Dataset entries
════════════════════

(* ===== verification/Server.v ===== *)
(** * Server: the session reflector ([include/Server.h], [src/server/Server.cpp])

    [craftReflectorPacket] builds the reply, [handleTestPacket] prints a line and
    sends it, [listen] is the receive loop.  The environment of one iteration is a
    record: what [recvmsg] delivers, the two clock readings [get_timestamp] may
    take, the outcome of [sendmsg].  [listen] runs over the list of iterations the
    environment offers and ends as [Blocked] when it would wait for more. *)

From S2P Require Import Prelude Double Text Packets Timestamps Sockets.

Definition ERROR_ESTIMATE_DEFAULT_BITMAP : Z := 32769. (* 0x8001 *)
Definition MICROSECONDS_TO_SECONDS : double := dlit 1 1000000.

Record Args := mkArgs {
  local_host : string;
  local_port : string;
  num_samples : Z;
  timeout : Z;
  snd_tos : Z;
  ip_version : Z;
  sep : ascii;
}.

Definition Args_init : Args := mkArgs "" "443" 0 0 0 4 ",".

Record MetricData := mkMetricData {
  ip : string;
  sending_port : Z;
  receiving_port : Z;
  payload_length : Z;
  client_server_delay_nanoseconds : Z;
  internal_delay_nanoseconds : Z;
  initial_send_time : Z;
  packet : ReflectorPacket;
}.

(** ** The reply *)

(** The timestamp of reception: the kernel's, or the clock when there is none. *)
Definition receive_time (incoming_timestamp clock : timespec) : option Timestamp :=
  if (tv_sec incoming_timestamp =? 0) && (tv_nsec incoming_timestamp =? 0) then get_timestamp clock
  else ts ← timespec_to_timestamp (Some incoming_timestamp) (Some Timestamp_init); ts.

Definition craftReflectorPacket (clientPacket : ClientPacket) (sender_msg : msghdr)
    (incoming_timestamp clock1 clock2 : timespec) : option (ReflectorPacket * string) :=
  server_timestamp ← receive_time incoming_timestamp clock1;
  send_timestamp ← get_timestamp clock2;
  '(ipHeader, err) ← get_ip_header sender_msg;
  Some ({|
    r_seq_number := seq_number clientPacket;
    r_timestamp := htonts send_timestamp;
    r_timestamp_error_estimate := htons ERROR_ESTIMATE_DEFAULT_BITMAP;
    mbz1 := mbz1 ReflectorPacket_init;
    receive_timestamp := htonts server_timestamp;
    sender_seq_number := seq_number clientPacket;
    sender_timestamp := timestamp clientPacket;
    sender_error_estimate := timestamp_error_estimate clientPacket;
    mbz2 := mbz2 ReflectorPacket_init;
    sender_ttl := ttl ipHeader;
    sender_tos := tos ipHeader;
    r_padding := r_padding ReflectorPacket_init;
  |}, err).

(** ** The line printed for a packet *)

Definition header_fields : list string :=
  ["Time"; "IP"; "Snd#"; "Rcv#"; "SndPort"; "RscPort"; "FW_TTL"; "SndTOS"; "FW_TOS"; "IntD"; "FWD"; "PLEN"].

(** The header line ends with a separator. *)
Definition header_line (sep : ascii) : string := join sep header_fields +:+ String sep nl.

Definition metric_fields (data : MetricData) : list string :=
  let snd_nb := ntohl (sender_seq_number (packet data)) in
  let rcv_nb := ntohl (r_seq_number (packet data)) in
  let fw_tos := 0 in
  let snd_tos := u8 (sender_tos (packet data) + Z.land fw_tos 3 -
                     Z.land (Z.shiftr (Z.land fw_tos 2) 1) (Z.land fw_tos 1)) in
  [to_string (initial_send_time data); ip data; to_string snd_nb; to_string rcv_nb;
   to_string (sending_port data); to_string (receiving_port data);
   to_string (sender_ttl (packet data)); to_string snd_tos; to_string fw_tos;
   print_fixed6 (dmul (of_int (internal_delay_nanoseconds data)) MICROSECONDS_TO_SECONDS);
   print_fixed6 (dmul (of_int (client_server_delay_nanoseconds data)) MICROSECONDS_TO_SECONDS);
   to_string (payload_length data)].

(** [printMetrics]: the text written and the new value of [header_printed]. *)
Definition printMetrics (args : Args) (header_printed : bool) (data : MetricData) : string * bool :=
  ((if header_printed then "" else header_line (sep args)) +:+ join (sep args) (metric_fields data) +:+ nl,
   true).

(** ** Handling a packet *)

Record state := mkState {
  header_printed : bool;
  out : string;  (** standard output *)
  err : string;  (** standard error *)
  sent : list msghdr;  (** the messages passed to [sendmsg], oldest first *)
}.

Definition init : state := mkState false "" "" [].

Record iteration := mkIteration {
  recv : delivery;
  clock1 : timespec;
  clock2 : timespec;
  send_error : option string;  (** [strerror(errno)] when [sendmsg] fails *)
}.

Section Server.
Variable inet_ntop : Z → list Z → option string.
Variable args : Args.

(** The metrics of a request and its reply. *)
Definition metrics (packet : ClientPacket) (reflector_packet : ReflectorPacket)
    (sender_msg : msghdr) (payload_len local_port : Z) : option MetricData :=
  let '(port, host) := parse_ip_address inet_ntop sender_msg 0 "" (ip_version args) in
  let client_timestamp := ntohts (timestamp packet) in
  let server_timestamp := ntohts (receive_timestamp reflector_packet) in
  let send_timestamp := ntohts (r_timestamp reflector_packet) in
  server_receive_time ← timestamp_to_nsec (Some server_timestamp);
  initial_send_time ← timestamp_to_nsec (Some client_timestamp);
  server_send_time ← timestamp_to_nsec (Some send_timestamp);
  let client_server_delay := i64 (server_receive_time - initial_send_time) in
  let internal_delay := i64 (server_send_time - server_receive_time) in
  Some {|
    ip := host;
    sending_port := port;
    receiving_port := u16 local_port;
    payload_length := u16 payload_len;
    client_server_delay_nanoseconds := client_server_delay;
    internal_delay_nanoseconds := internal_delay;
    initial_send_time := initial_send_time;
    packet := reflector_packet;
  |}.

(** The sender's message reused for the reply. *)
Definition reply_message (reflector_packet : ReflectorPacket) (sender_msg : msghdr) (payload_len : Z)
    : msghdr :=
  mkMsghdr (msg_name sender_msg) (msg_namelen sender_msg)
    [mkIovec (reflector_bytes reflector_packet) payload_len] [] (msg_flags sender_msg).

(** [inl (e, st)]: [std::stoi] of the local port throws, before anything is printed. *)
Definition handleTestPacket (packet : ClientPacket) (sender_msg : msghdr) (payload_len : Z)
    (incoming_timestamp : timespec) (it : iteration) (st : state)
    : option (stoi_error * state + state) :=
  '(reflector_packet, warnings) ←
    craftReflectorPacket packet sender_msg incoming_timestamp (clock1 it) (clock2 it);
  match stoi (local_port args) with
  | inl e => Some (inl (e, mkState (header_printed st) (out st) (err st +:+ warnings) (sent st)))
  | inr local_port =>
      data ← metrics packet reflector_packet sender_msg payload_len local_port;
      let '(line, printed) := printMetrics args (header_printed st) data in
      let message := reply_message reflector_packet sender_msg payload_len in
      _ ← gather (msg_iov message);
      Some (inr {|
        header_printed := printed;
        out := out st +:+ line;
        err := err st +:+ warnings +:+ default "" ((λ e, e +:+ nl) <$> send_error it);
        sent := sent st ++ [message];
      |})
  end.

(** ** The receive loop *)

Inductive result := Exit (code : Z) | Throw (e : stoi_error) | Blocked.

Definition EAGAIN : Z := 11.

(** One iteration after the sample count: [inl r] leaves the loop. *)
Definition receive (it : iteration) (st : state) : option (result * state + state) :=
  match recv it with
  | Failed errno strerror =>
      if errno =? EAGAIN then
        Some (inl (Exit 11, mkState (header_printed st) (out st) (err st +:+ "Socket timed out." +:+ nl) (sent st)))
      else Some (inl (Exit 1, mkState (header_printed st) (out st) (err st +:+ strerror +:+ nl) (sent st)))
  | Datagram payload from control =>
      let message := recv_message payload from control in
      let payload_len := Z.min (Z.of_nat (length payload)) buffer_size in
      incoming_timestamp ← get_kernel_timestamp message (mkTimespec 0 0);
      if negb (Z.land (msg_flags message) MSG_TRUNC =? 0) then
        Some (inr (mkState (header_printed st)
          (out st +:+ "Datagram too large for buffer: truncated" +:+ nl) (err st) (sent st)))
      else
        let rec := client_of_bytes (recv_buffer buffer_size payload) in
        r ← handleTestPacket rec message payload_len incoming_timestamp it st;
        match r with
        | inl (e, st) => Some (inl (Throw e, st))
        | inr st => Some (inr st)
        end
  end.

(** The sample count at the head of the loop: whether to break, and the counter. *)
Definition count_sample (counter : Z) : bool * Z :=
  if negb (num_samples args =? 0) then
    let counter := u32 (counter + 1) in (counter >? num_samples args, counter)
  else (false, counter).

Fixpoint listen_loop (its : list iteration) (counter : Z) (st : state) : option (result * state) :=
  let '(stop, counter) := count_sample counter in
  if stop : bool then Some (Exit 0, st)
  else match its with
       | [] => Some (Blocked, st)
       | it :: its =>
           r ← receive it st;
           match r with
           | inl (res, st) => Some (res, st)
           | inr st => listen_loop its counter st
           end
       end.

Definition listen (its : list iteration) : option (result * state) := listen_loop its 0 init.
End Server.

(** ** Lemmas: the reply *)

(** A clock or kernel reading with its nanoseconds in range. *)
Definition good_time (tv : timespec) : Prop := 0 ≤ tv_nsec tv < 10 ^ 9.

(** The time the reply gives as the time of reception. *)
Definition effective_time (incoming clock : timespec) : timespec :=
  if (tv_sec incoming =? 0) && (tv_nsec incoming =? 0) then clock else incoming.

Definition header_ttl (cs : list cmsghdr) : Z := default 255 (last (omap ttl_of cs)).
Definition header_tos (cs : list cmsghdr) : Z := default 0 (last (omap tos_of cs)).

Definition reflected (p : ClientPacket) (received sent_at : timespec) (cs : list cmsghdr)
    : ReflectorPacket := {|
  r_seq_number := seq_number p;
  r_timestamp := htonts (ntp_of_timespec sent_at);
  r_timestamp_error_estimate := htons ERROR_ESTIMATE_DEFAULT_BITMAP;
  mbz1 := [0; 0];
  receive_timestamp := htonts (ntp_of_timespec received);
  sender_seq_number := seq_number p;
  sender_timestamp := timestamp p;
  sender_error_estimate := timestamp_error_estimate p;
  mbz2 := [0; 0];
  sender_ttl := header_ttl cs;
  sender_tos := header_tos cs;
  r_padding := replicate (Z.to_nat (TST_PKT_SIZE - REFLECTOR_HEADER_SIZE)) 0;
|}.

Lemma receive_time_exact incoming clock : good_time incoming → good_time clock →
  receive_time incoming clock = Some (ntp_of_timespec (effective_time incoming clock)).
Proof.
  intros Hi Hc. unfold receive_time, effective_time. destruct (_ && _).
  - by apply get_timestamp_exact.
  - by rewrite timespec_to_timestamp_exact.
Qed.

Lemma craft_exact p msg incoming c1 c2 :
  good_time incoming → good_time c1 → good_time c2 → good_control (msg_control msg) →
  ∃ w, craftReflectorPacket p msg incoming c1 c2 =
    Some (reflected p (effective_time incoming c1) c2 (msg_control msg), w).
Proof.
  intros Hi H1 H2 Hc. unfold craftReflectorPacket, get_ip_header.
  rewrite receive_time_exact, get_timestamp_exact by done. cbn [mbind option_bind].
  destruct (ip_header_loop_spec (msg_control msg) DEFAULT_TTL 0 "") as [w ->].
  - eapply Forall_impl; [exact Hc|]. by intros c [? _].
  - cbn [mbind option_bind]. by exists w.
Qed.

Lemma header_byte (f : cmsghdr → option Z) cs d :
  d ∈u 8 → good_control cs → (∀ c x, f c = Some x → head (cmsg_data c) = Some x) →
  default d (last (omap f cs)) ∈u 8.
Proof.
  intros Hd Hc Hf. revert d Hd. induction Hc as [|c cs [_ Hb] _ IH]; intros d Hd; [done|].
  rewrite default_last_omap. apply IH. destruct (f c) as [x|] eqn:E; [|done].
  apply Hf in E. cbn. destruct Hb as [|y l Hy _]; [done|]. by simplify_eq/=.
Qed.

Lemma ttl_of_head c x : ttl_of c = Some x → head (cmsg_data c) = Some x.
Proof. unfold ttl_of. by destruct (_ || _). Qed.
Lemma tos_of_head c x : tos_of c = Some x → head (cmsg_data c) = Some x.
Proof. unfold tos_of. by destruct (_ && _). Qed.

Lemma wf_reflected p received sent_at cs :
  wf_client p → good_control cs → wf_reflector (reflected p received sent_at cs).
Proof.
  intros W Hc. split; cbn [reflected r_seq_number r_timestamp r_timestamp_error_estimate mbz1
    receive_timestamp sender_seq_number sender_timestamp sender_error_estimate mbz2 sender_ttl
    sender_tos r_padding]; auto with twamp; try (split; [by repeat constructor|done]).
  - apply header_byte; [done|done|apply ttl_of_head].
  - apply header_byte; [done|done|apply tos_of_head].
  - by apply Forall_replicate.
Qed.

(** The reply's bytes, field by field: what the fields of [reflected] look like on
    the wire. *)
Lemma reflected_fields p received sent_at cs :
  let bs := reflector_bytes (reflected p received sent_at cs) in
  field 0 4 bs = le_bytes 4 (seq_number p) ∧
  field 4 8 bs = timestamp_bytes (htonts (ntp_of_timespec sent_at)) ∧
  field 12 2 bs = [128; 1] ∧
  field 14 2 bs = [0; 0] ∧
  field 16 8 bs = timestamp_bytes (htonts (ntp_of_timespec received)) ∧
  field 24 4 bs = le_bytes 4 (seq_number p) ∧
  field 28 8 bs = timestamp_bytes (timestamp p) ∧
  field 36 2 bs = le_bytes 2 (timestamp_error_estimate p) ∧
  field 38 2 bs = [0; 0] ∧
  field 40 2 bs = le_bytes 1 (header_ttl cs) ++ le_bytes 1 (header_tos cs) ∧
  drop 42 bs = replicate 1430 0.
Proof. repeat split. Qed.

════════════════════

Exercise aim
The reply should consist solely of the lines above from the one that has "let server_timestamp := ntohts" through the one that has "data ← metrics", reproduced exactly.

Exercise output
  let server_timestamp := ntohts (receive_timestamp reflector_packet) in
  let send_timestamp := ntohts (r_timestamp reflector_packet) in
  server_receive_time ← timestamp_to_nsec (Some server_timestamp);
  initial_send_time ← timestamp_to_nsec (Some client_timestamp);
  server_send_time ← timestamp_to_nsec (Some send_timestamp);
  let client_server_delay := i64 (server_receive_time - initial_send_time) in
  let internal_delay := i64 (server_send_time - server_receive_time) in
  Some {|
    ip := host;
    sending_port := port;
    receiving_port := u16 local_port;
    payload_length := u16 payload_len;
    client_server_delay_nanoseconds := client_server_delay;
    internal_delay_nanoseconds := internal_delay;
    initial_send_time := initial_send_time;
    packet := reflector_packet;
  |}.

(** The sender's message reused for the reply. *)
Definition reply_message (reflector_packet : ReflectorPacket) (sender_msg : msghdr) (payload_len : Z)
    : msghdr :=
  mkMsghdr (msg_name sender_msg) (msg_namelen sender_msg)
    [mkIovec (reflector_bytes reflector_packet) payload_len] [] (msg_flags sender_msg).

(** [inl (e, st)]: [std::stoi] of the local port throws, before anything is printed. *)
Definition handleTestPacket (packet : ClientPacket) (sender_msg : msghdr) (payload_len : Z)
    (incoming_timestamp : timespec) (it : iteration) (st : state)
    : option (stoi_error * state + state) :=
  '(reflector_packet, warnings) ←
    craftReflectorPacket packet sender_msg incoming_timestamp (clock1 it) (clock2 it);
  match stoi (local_port args) with
  | inl e => Some (inl (e, mkState (header_printed st) (out st) (err st +:+ warnings) (sent st)))
  | inr local_port =>
      data ← metrics packet reflector_packet sender_msg payload_len local_port;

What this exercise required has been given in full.